─── Material shown ───

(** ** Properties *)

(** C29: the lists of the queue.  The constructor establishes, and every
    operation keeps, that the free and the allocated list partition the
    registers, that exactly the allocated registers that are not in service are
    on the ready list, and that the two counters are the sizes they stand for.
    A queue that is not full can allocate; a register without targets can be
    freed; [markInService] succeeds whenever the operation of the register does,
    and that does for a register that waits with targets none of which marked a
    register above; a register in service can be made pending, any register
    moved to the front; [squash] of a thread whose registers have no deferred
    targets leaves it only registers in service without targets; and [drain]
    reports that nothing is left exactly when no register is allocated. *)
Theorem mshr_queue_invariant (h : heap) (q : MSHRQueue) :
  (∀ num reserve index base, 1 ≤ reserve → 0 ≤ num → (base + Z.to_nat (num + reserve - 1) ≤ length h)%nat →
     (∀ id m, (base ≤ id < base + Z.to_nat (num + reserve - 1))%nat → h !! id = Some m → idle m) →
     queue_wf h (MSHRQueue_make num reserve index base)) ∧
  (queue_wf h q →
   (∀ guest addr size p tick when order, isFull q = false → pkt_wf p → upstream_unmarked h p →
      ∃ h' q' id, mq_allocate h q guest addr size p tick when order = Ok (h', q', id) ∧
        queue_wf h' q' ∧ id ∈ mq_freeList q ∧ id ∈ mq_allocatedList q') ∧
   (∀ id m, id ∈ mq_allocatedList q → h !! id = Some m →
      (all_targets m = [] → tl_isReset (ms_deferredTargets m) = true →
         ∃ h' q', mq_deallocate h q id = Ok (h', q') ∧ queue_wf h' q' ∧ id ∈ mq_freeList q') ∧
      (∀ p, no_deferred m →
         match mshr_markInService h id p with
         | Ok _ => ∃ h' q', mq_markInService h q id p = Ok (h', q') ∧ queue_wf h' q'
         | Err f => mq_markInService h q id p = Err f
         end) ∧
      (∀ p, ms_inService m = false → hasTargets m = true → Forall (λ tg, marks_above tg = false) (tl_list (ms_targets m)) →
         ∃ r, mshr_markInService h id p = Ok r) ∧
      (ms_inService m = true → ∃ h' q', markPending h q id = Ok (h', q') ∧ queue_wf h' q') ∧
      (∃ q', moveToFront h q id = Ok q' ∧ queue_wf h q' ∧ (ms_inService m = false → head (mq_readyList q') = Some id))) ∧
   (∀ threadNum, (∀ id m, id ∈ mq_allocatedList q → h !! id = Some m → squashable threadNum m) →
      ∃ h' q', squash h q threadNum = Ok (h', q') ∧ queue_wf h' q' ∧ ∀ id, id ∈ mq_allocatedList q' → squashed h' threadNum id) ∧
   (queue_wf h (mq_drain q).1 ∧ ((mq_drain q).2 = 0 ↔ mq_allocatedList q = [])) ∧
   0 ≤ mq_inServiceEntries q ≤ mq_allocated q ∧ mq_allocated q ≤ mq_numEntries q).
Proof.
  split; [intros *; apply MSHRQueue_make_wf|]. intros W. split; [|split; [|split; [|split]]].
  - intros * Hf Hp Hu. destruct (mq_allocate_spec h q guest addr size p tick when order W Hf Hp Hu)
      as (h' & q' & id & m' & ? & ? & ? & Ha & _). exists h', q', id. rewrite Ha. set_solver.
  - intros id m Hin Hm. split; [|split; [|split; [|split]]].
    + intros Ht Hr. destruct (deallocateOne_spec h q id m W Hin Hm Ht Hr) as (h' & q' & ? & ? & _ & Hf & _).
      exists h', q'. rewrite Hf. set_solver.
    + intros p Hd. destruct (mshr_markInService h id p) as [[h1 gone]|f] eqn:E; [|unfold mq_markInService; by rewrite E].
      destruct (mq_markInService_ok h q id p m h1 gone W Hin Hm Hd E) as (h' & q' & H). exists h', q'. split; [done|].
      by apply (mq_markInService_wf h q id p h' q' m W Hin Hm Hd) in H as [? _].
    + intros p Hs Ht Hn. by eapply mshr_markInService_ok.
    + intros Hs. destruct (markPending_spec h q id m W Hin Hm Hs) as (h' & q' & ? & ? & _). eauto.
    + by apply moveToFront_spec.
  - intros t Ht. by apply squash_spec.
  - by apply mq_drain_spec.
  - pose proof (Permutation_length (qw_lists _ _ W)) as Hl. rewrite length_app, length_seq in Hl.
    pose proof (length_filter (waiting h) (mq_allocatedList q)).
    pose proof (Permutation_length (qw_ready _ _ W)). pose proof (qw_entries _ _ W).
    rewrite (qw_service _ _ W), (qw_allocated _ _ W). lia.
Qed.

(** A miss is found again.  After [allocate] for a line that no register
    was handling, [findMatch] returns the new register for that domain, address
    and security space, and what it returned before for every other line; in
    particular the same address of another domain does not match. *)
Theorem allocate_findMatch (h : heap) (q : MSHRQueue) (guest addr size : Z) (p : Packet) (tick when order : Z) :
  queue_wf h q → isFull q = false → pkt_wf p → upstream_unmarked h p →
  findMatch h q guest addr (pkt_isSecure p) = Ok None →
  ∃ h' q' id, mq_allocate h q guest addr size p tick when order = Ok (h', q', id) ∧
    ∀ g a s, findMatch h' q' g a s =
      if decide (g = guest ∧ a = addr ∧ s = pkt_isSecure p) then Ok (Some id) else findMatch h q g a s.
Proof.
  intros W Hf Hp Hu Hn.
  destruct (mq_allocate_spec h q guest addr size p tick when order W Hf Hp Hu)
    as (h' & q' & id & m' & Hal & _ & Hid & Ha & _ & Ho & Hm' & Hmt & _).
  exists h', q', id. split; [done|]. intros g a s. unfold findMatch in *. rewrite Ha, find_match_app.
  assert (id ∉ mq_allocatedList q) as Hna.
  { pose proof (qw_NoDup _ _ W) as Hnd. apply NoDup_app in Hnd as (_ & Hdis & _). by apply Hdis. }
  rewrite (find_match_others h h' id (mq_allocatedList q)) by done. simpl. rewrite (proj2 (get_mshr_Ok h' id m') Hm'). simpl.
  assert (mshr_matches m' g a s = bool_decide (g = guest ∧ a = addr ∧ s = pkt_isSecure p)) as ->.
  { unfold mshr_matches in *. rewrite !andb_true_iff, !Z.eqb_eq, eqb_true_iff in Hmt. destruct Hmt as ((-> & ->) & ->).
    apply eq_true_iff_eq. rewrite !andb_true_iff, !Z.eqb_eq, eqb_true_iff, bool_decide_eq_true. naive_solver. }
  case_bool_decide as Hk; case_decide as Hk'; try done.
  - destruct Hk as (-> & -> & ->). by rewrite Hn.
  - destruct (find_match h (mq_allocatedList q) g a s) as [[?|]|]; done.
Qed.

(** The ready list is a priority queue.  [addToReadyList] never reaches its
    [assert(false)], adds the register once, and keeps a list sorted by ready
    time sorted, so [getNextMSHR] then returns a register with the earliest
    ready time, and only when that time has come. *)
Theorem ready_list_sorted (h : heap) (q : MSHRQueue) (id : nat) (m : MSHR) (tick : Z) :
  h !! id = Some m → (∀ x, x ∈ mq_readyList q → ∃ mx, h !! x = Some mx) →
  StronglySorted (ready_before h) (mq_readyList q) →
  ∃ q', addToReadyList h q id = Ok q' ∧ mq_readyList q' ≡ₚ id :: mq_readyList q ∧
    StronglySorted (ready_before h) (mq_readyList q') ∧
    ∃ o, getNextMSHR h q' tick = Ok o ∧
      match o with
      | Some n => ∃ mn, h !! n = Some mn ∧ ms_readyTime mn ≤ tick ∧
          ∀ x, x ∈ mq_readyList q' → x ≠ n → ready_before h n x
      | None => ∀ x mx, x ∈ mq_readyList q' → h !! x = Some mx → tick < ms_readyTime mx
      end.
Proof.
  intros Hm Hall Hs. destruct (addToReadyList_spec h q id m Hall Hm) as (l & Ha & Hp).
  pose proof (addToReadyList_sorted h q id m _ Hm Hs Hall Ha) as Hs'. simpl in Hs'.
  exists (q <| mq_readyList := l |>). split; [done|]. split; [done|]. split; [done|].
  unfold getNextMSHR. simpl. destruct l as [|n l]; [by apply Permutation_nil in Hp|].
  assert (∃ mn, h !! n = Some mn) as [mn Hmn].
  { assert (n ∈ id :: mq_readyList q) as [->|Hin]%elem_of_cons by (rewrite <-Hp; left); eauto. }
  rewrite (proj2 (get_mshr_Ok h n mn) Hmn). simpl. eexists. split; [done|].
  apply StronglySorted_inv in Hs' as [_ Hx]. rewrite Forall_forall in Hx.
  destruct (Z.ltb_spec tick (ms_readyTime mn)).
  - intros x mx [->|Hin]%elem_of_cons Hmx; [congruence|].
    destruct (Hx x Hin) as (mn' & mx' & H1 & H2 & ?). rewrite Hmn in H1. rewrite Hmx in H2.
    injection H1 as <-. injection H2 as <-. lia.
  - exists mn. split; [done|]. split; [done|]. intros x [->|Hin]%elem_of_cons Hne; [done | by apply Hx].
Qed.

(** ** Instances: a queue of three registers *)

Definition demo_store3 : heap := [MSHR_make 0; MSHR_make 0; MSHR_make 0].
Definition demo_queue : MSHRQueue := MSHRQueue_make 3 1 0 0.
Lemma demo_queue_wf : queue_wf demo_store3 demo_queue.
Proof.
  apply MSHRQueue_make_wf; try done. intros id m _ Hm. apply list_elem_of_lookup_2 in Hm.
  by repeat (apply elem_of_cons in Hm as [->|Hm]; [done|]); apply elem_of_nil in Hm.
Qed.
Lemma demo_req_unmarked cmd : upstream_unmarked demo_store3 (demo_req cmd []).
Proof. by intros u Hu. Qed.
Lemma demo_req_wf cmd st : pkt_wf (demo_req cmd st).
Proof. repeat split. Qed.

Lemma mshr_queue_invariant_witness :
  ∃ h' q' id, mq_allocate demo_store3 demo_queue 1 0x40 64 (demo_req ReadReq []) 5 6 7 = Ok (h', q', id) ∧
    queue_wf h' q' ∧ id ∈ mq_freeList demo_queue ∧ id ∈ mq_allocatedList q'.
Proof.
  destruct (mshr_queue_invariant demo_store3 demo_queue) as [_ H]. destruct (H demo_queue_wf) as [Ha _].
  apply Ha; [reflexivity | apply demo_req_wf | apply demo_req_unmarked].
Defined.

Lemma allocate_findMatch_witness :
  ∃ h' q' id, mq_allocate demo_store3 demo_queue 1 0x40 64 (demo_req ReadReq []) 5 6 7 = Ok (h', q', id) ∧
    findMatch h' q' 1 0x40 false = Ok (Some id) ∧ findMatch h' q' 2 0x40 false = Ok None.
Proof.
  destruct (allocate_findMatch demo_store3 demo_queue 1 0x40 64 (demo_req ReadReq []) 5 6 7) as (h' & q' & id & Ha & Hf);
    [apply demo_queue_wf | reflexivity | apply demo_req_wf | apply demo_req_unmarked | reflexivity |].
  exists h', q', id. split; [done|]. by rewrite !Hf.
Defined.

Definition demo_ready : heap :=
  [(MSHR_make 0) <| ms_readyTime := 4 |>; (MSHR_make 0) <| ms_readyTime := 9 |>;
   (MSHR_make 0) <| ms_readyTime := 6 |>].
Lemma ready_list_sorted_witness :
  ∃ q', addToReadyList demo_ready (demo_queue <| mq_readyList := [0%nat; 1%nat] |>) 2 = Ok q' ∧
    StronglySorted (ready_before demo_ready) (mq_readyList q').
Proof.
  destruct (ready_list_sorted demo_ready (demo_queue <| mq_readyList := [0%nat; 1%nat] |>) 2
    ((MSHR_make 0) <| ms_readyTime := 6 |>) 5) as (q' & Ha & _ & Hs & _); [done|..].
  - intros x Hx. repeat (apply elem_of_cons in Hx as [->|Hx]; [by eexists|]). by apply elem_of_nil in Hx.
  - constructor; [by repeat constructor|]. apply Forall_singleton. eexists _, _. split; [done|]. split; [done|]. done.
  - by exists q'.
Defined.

───

▶ Exercise prompt: The answer should be one number only: how many lines in the listing hold "assert".

▶ Reply: 5